Among the following entries, say how many lines contain the word "discriminate"; the answer is a number and nothing else.

** Opening Data block **

Lemma insert_new_entries_alt (t : csetLog_table) insert_list :
  insert_new_entries t insert_list =
  insert_values t
    (filter (λ e, _get_one_revision t e = None) insert_list).
Proof.
  unfold insert_new_entries. rewrite insert_groups_concat.
  change SQL_CSET_BATCH_SIZE with (S 499). by rewrite groupby_concat.
Qed.

Lemma insert_or_replace_other (t : csetLog_table) (l : list cset_entry) k :
  k ∉ l.*1 → insert_or_replace t l !! k = t !! k.
Proof.
  induction l as [|e l IH] using rev_ind; [done|].
  rewrite fmap_app, insert_or_replace_snoc. simpl.
  intros [Hk He]%not_elem_of_app.
  rewrite lookup_insert_ne by (intros Heq; apply He; subst k; by left).
  by apply IH.
Qed.

Lemma insert_values_keyed (t : csetLog_table) (l : list cset_entry) :
  NoDup l.*1 → (∀ k, k ∈ l.*1 → t !! k = None) →
  insert_values t ((λ e, (Some e.1, e.2)) <$> l) = Some (insert_or_replace t l).
Proof.
  induction l as [|e l IH] using rev_ind; [done|].
  rewrite !fmap_app. simpl. intros [Hl [Hdisj _]]%NoDup_app Hfree.
  rewrite insert_values_app, insert_or_replace_snoc, IH; [|done|].
  - simpl. unfold insert_values. simpl. unfold insert_row. simpl.
    rewrite insert_or_replace_other, Hfree; [done| |].
    + apply elem_of_app. right. by left.
    + intros Hin. apply (Hdisj e.1 Hin). by left.
  - intros k Hk. apply Hfree, elem_of_app. by left.
Qed.
Lemma fraction_bound s ms rest :
  Date.fraction s = Some (ms, rest) -> 0 <= ms < 1000.
Proof.
  unfold Date.fraction. intros H.
  assert (Hnone : Some (0, s) = Some (ms, rest) -> 0 <= ms < 1000).
  { intros [= <- _]. lia. }
  destruct s as [|c s]; [now apply Hnone|].
  destruct c as [[] [] [] [] [] [] [] []]; try now apply Hnone.
  apply digits_bound in H; lia.
Qed.

(** A date that [parse_fields] accepts has its milliseconds below 1000. *)
Lemma parse_fields_millis s f :
  Date.parse_fields s = Some f -> 0 <= Date.millis f < 1000.
Proof.
  unfold Date.parse_fields. intros H.
  repeat (first [ apply bind_Some in H as ([? ?] & ? & H)
                | apply bind_Some in H as (? & ? & H) ];
          cbv beta iota in H).
  destruct (_ && _) in H; [|discriminate].
  injection H as <-. simpl.
  match goal with E : Date.fraction _ = Some _ |- _ => apply fraction_bound in E end.
  assumption.
Qed.

(** The time value is the whole seconds times 1000 plus the
    milliseconds. *)
Lemma time_value_split f :
  Date.time_value f = Date.epoch_seconds f * 1000 + Date.millis f.
Proof. unfold Date.time_value, Date.epoch_seconds, Date.MakeDate, Date.MakeTime. lia. Qed.

End Dates.

(** ** The label filter *)

Section LabelFilter.

Context (env : process_env).

Implicit Types (context : Context.t) (w : world).

Lemma lower_unit_idempotent c : JS.lower_unit (JS.lower_unit c) = JS.lower_unit c.
Proof. destruct c as [[] [] [] [] [] [] [] []]; reflexivity. Qed.

Lemma toLowerCase_idempotent s : JS.toLowerCase (JS.toLowerCase s) = JS.toLowerCase s.
Proof.
  induction s as [|a s IH]; simpl; [reflexivity|].
  now rewrite lower_unit_idempotent, IH.
Qed.

(** A name that is the lower-cased Target Label is the Target Label up
    to case. *)
Lemma exact_is_equal_ignoring_case name :
  name = PR_LABEL env -> equal_ignoring_case name (env_PR_LABEL env).
Proof. intros ->. unfold equal_ignoring_case, PR_LABEL. apply toLowerCase_idempotent. Qed.

Lemma findIndex_from_found {A : Type} (l : list A) (p : A -> bool) i :
  0 <= i ->
  (JS.findIndex_from i l p <? 0) = false <-> exists a, a ∈ l /\ p a = true.
Proof.
  revert i; induction l as [|a l IH]; intros i Hi; simpl.
  - split; [discriminate|]. intros (a & Ha & _). inversion Ha.
  - destruct (p a) eqn:Hp.
    + split; [|intros _; apply Z.ltb_ge; lia].
      intros _. exists a. split; [left | assumption].
    + rewrite IH by lia. split.
      * intros (b & Hb & Hpb). exists b. split; [now right | assumption].
      * intros (b & Hb & Hpb). inversion Hb; subst; [congruence|]. now exists b.
Qed.

(** [isTargeted] answers [true] exactly when a label of the pull
    request is named as the lower-cased Target Label, character by
    character. *)
Lemma isTargeted_true context :
  isTargeted env context = true <->
  exists label, label ∈ labels_of context /\ Label.name label = PR_LABEL env.
Proof.
  unfold isTargeted. fold (labels_of context). unfold JS.findIndex.
  destruct (JS.findIndex_from 0 _ _ <? 0) eqn:Hfind.
  - split; [discriminate|]. intros (label & Hl & Hname).
    assert (H : (JS.findIndex_from 0 (labels_of context)
                   (fun label => String.eqb (Label.name label) (PR_LABEL env)) <? 0)
                = false).
    { apply findIndex_from_found; [lia|]. exists label. split; [assumption|].
      now apply String.eqb_eq. }
    congruence.
  - split; [|reflexivity]. intros _.
    apply findIndex_from_found in Hfind as (label & Hl & Hname); [|lia].
    exists label. split; [assumption | now apply String.eqb_eq].
Qed.

Lemma isTargeted_carries context :
  isTargeted env context = true -> carries_target_label env context.
Proof.
  intros (label & Hl & Hname)%isTargeted_true. exists label.
  split; [assumption | now apply exact_is_equal_ignoring_case].
Qed.

(** *** What the handlers hand to the notifier *)

Lemma sent_sendSlackMessage msg w : sent (sendSlackMessage env msg w) = sent w ++ [msg].
Proof. rewrite sendSlackMessage_returns. unfold sent. simpl. now rewrite fmap_app. Qed.

Lemma sent_grows msg w : sent w <> sent w ++ [msg].
Proof.
  intros H. apply (f_equal length) in H. rewrite length_app in H. simpl in H. lia.
Qed.

Lemma receive_labeled context w :
  Context.name context = "pull_request.labeled" ->
  receive env context w = handleLabeled env context w.
Proof. intros H. unfold receive. now rewrite H. Qed.

Lemma receive_closed context w :
  Context.name context = "pull_request.closed" ->
  receive env context w = handleClosed env context w.
Proof. intros H. unfold receive. now rewrite H. Qed.

Lemma receive_reopened context w :
  Context.name context = "pull_request.reopened" ->
  receive env context w = handleReopened env context w.
Proof. intros H. unfold receive. now rewrite H. Qed.

Lemma receive_review context w :
  Context.name context = "pull_request_review.submitted" ->
  receive env context w = handleReviewSubmitted env context w.
Proof. intros H. unfold receive. now rewrite H. Qed.

Lemma untargeted_is_ignored context w :
  label_filtered_event (Context.name context) ->
  isTargeted env context = false -> receive env context w = (w, Normal).
Proof.
  intros [H | [H | H]] Ht.
  - rewrite receive_closed by assumption. unfold handleClosed. now rewrite Ht.
  - rewrite receive_reopened by assumption. unfold handleReopened. now rewrite Ht.
  - rewrite receive_review by assumption. unfold handleReviewSubmitted. now rewrite Ht.
Qed.

End LabelFilter.

Section TargetedEvents.

Context (env : process_env).

Implicit Types (context : Context.t) (w : world).

Lemma handleReviewSubmitted_other_state context w review :
  Payload.review (Context.payload context) = Some review ->
  Review.state review <> "approved" ->
  Review.state review <> "changes_requested" ->
  handleReviewSubmitted env context w = (w, Normal).
Proof.
  intros Hr Ha Hc. unfold handleReviewSubmitted.
  destruct (isTargeted env context); [|reflexivity]. simpl. rewrite Hr.
  apply String.eqb_neq in Ha, Hc. now rewrite Ha, Hc.
Qed.

Lemma sample_label_named (names : list string) merged name label review n :
  n ∈ names ->
  {| Label.name := n |} ∈ labels_of (Sample.event name names merged label review).
Proof. intros Hn. unfold labels_of. simpl. now apply list_elem_of_fmap_2. Qed.

End TargetedEvents.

** Closing Data block **

#### [Solution for this problem]
3